(** C38: in every reachable conversation no handler of the requests panics: not an
    EOSE, not the handoff of the oldest pending send, not an abandonment, and
    not a new send while identifiers are left. *)
Theorem requests_never_panic now w sub :
  (now ≤ u64_max)%N → reachable now w →
  (∀ observations stored, is_Some (on_eose observations stored (core w) (sub_session sub)
                                     (wire_sub_id_string sub))) ∧
  (∀ p rest, pending_request_evidence (core w) !! home_key sub = Some (p :: rest) →
     (∀ handle, is_Some (consume_wire_request_handoff (core w) (Accepted (pe_attempt_id p) handle))) ∧
     (∀ cause, is_Some (consume_wire_request_handoff (core w) (Refused (pe_attempt_id p) cause)))) ∧
  is_Some (abandon_sub (core w) sub) ∧
  (∀ session, is_Some (abandon_session_subs (core w) session)) ∧
  (∀ r, rs_session r = sub_session (rs_sub_id r) → ids_left (core w) →
     is_Some (record_observed_request_detailed (core w) r)).
Proof.
  intros Hnow Hr. pose proof (i_core _ (reachable_inv _ _ Hnow Hr)) as Hok. split_and!.
  - intros obs stored. destruct (on_eose_ok obs stored _ sub Hok) as (c' & e & -> & _). by eexists.
  - intros p rest Hp. split.
    + intros handle. destruct (accept_head_ok _ _ _ _ handle Hok Hp) as (? & ? & ? & ? & -> & _).
      by eexists.
    + intros cause. destruct (refuse_head_ok _ _ _ _ cause Hok Hp) as (? & -> & _). by eexists.
  - destruct (abandon_sub_ok _ sub Hok) as (? & -> & _). by eexists.
  - intros session. destruct (abandon_session_subs_ok _ session Hok) as (? & -> & _). by eexists.
  - intros r Hhome [Hsend [n Hn]].
    destruct (record_observed_request_ok _ r n Hok Hhome Hsend Hn) as (? & -> & _). by eexists.
Qed.
End sound.

(** ** Concrete conversations *)

Module ExchangeSample.
Import Sample.

Definition hash : FilterHash := λ _, 0%N.
#[local] Existing Instance hash.

Definition sub : SubId := mkSub "wss://r.example" 4 None.
Definition note (created : N) : Event := mkEvent 1 7 created 1 [] "" 0.
Definition notes : ConcreteFilter := set_kinds (Some {[ 1%N ]}) filter_default.
Definition key : CoverageKey := coverage_key (mkAtom notes Auto None ∅).
Definition send : RequestSend := mkSend (sub_session sub) sub notes {[ key ]} ∅.
Definition handle : RelayHandle := mkHandle 1 1.
Definition pending (n : N) : PendingRequestEvidence :=
  mkPendingEvidence n n (sub_session sub) sub notes ∅.

Lemma notes_covered : all_cover (rs_coverage_claims send) (rs_filter send).
Proof.
  intros k Hk. simpl in Hk. apply elem_of_singleton in Hk as ->. by intros e ? _ _.
Qed.

(** The result of an operation that is known not to fail. *)
Definition got {A} (d : A) (o : option A) : A := default d o.
Lemma got_Some {A} (d : A) (o : option A) : is_Some o → o = Some (got d o).
Proof. by intros [x ->]. Qed.

Definition fresh : CoreRequests := core_new 10.
Definition recorded_run (c : CoreRequests) := got (c, (0, 0)%N) (record_observed_request_detailed c send).
Definition accepted_run (c : CoreRequests) (n : N) :=
  got (c, [], ∅) (consume_wire_request_handoff c (Accepted n handle)).
Definition eose_run (c : CoreRequests) :=
  got (c, []) (on_eose (λ _, ∅) true c (sub_session sub) (wire_sub_id_string sub)).

Definition w1 : World := with_core (world_new 10) (recorded_run fresh).1.
Definition w2 : World :=
  with_unanswered (with_core w1 (accepted_run (core w1) 0).1.1)
    (put (unanswered w1) sub (unanswered w1 sub ++ [(0%N, notes)])).
Definition w3 : World :=
  with_inbox (with_unanswered w2 (put (unanswered w2) sub []))
    (put (inbox w2) sub (inbox w2 sub ++ (FEvent <$> [note 5]) ++ [FEose 0 notes [note 5]])).
Definition w4 : World :=
  mkWorld (core w3) (unanswered w3) (put (inbox w3) sub [FEose 0 notes [note 5]]) (answers w3)
    (note 5 :: committed w3) (tainted w3).
Definition w5 : World := after_eose w4 (eose_run (core w4)).1 sub notes [note 5] [].

Lemma reach_w1 : reachable 10 w1.
Proof.
  eapply ReachStep; [apply ReachNew|].
  apply (StRecord _ send _ (recorded_run fresh).2); [done|apply notes_covered|done|..].
  - split; [vm_compute; reflexivity|by eexists].
  - assert (is_Some (record_observed_request_detailed fresh send)) as Hs by decide_now.
    rewrite <-surjective_pairing. by apply got_Some.
Qed.

Lemma reach_w2 : reachable 10 w2.
Proof.
  eapply ReachStep; [apply reach_w1|].
  apply (StAccept _ sub (pending 0) [] handle _ (accepted_run (core w1) 0).1.2
           (accepted_run (core w1) 0).2); [vm_compute; reflexivity|].
  assert (is_Some (consume_wire_request_handoff (core w1) (Accepted 0 handle))) as Hs
    by decide_now.
  rewrite <-!surjective_pairing. by apply got_Some.
Qed.

Lemma reach_w3 : reachable 10 w3.
Proof.
  eapply ReachStep; [apply reach_w2|].
  apply (StAnswer _ sub [] 0 notes [] [note 5] [note 5]); [vm_compute; reflexivity|done].
Qed.

Lemma reach_w5 : reachable 10 w5.
Proof.
  eapply ReachStep; [eapply ReachStep; [apply reach_w3|]|].
  - apply (StCommit w3 sub (note 5) [FEose 0 notes [note 5]]). vm_compute. reflexivity.
  - apply (StEose w4 sub 0 notes [note 5] [] (λ _, ∅) true (eose_run (core w4)).1 (eose_run (core w4)).2).
    { vm_compute. reflexivity. }
    assert (is_Some (on_eose (λ _, ∅) true (core w4) (sub_session sub) (wire_sub_id_string sub))) as Hs
      by decide_now.
    rewrite <-surjective_pairing. by apply got_Some.
Qed.



End ExchangeSample.

#[local] Existing Instance ExchangeSample.hash.




Lemma requests_never_panic_witness :
  is_Some (consume_wire_request_handoff (core ExchangeSample.w1)
             (Accepted 0 ExchangeSample.handle)).
Proof.
  destruct (@requests_never_panic Sample.sample_hex ExchangeSample.hash sample_ts sample_ts_laws 10
    ExchangeSample.w1 ExchangeSample.sub) as (_ & Hh & _).
  - decide_now.
  - apply ExchangeSample.reach_w1.
  - destruct (Hh (ExchangeSample.pending 0) []) as [Ha _]; [vm_compute; reflexivity|].
    exact (Ha ExchangeSample.handle).
Defined.

Lemma requests_well_formed_witness : core_ok (core ExchangeSample.w5).
Proof.
  apply (@requests_well_formed Sample.sample_hex ExchangeSample.hash sample_ts sample_ts_laws 10);
    [decide_now|apply ExchangeSample.reach_w5].
Defined.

Task — Your answer should be each line of the data that contains the word "eapply", copied as it stands.

Response to the task —
  eapply ReachStep; [apply ReachNew|].
  eapply ReachStep; [apply reach_w1|].
  eapply ReachStep; [apply reach_w2|].
  eapply ReachStep; [eapply ReachStep; [apply reach_w3|]|].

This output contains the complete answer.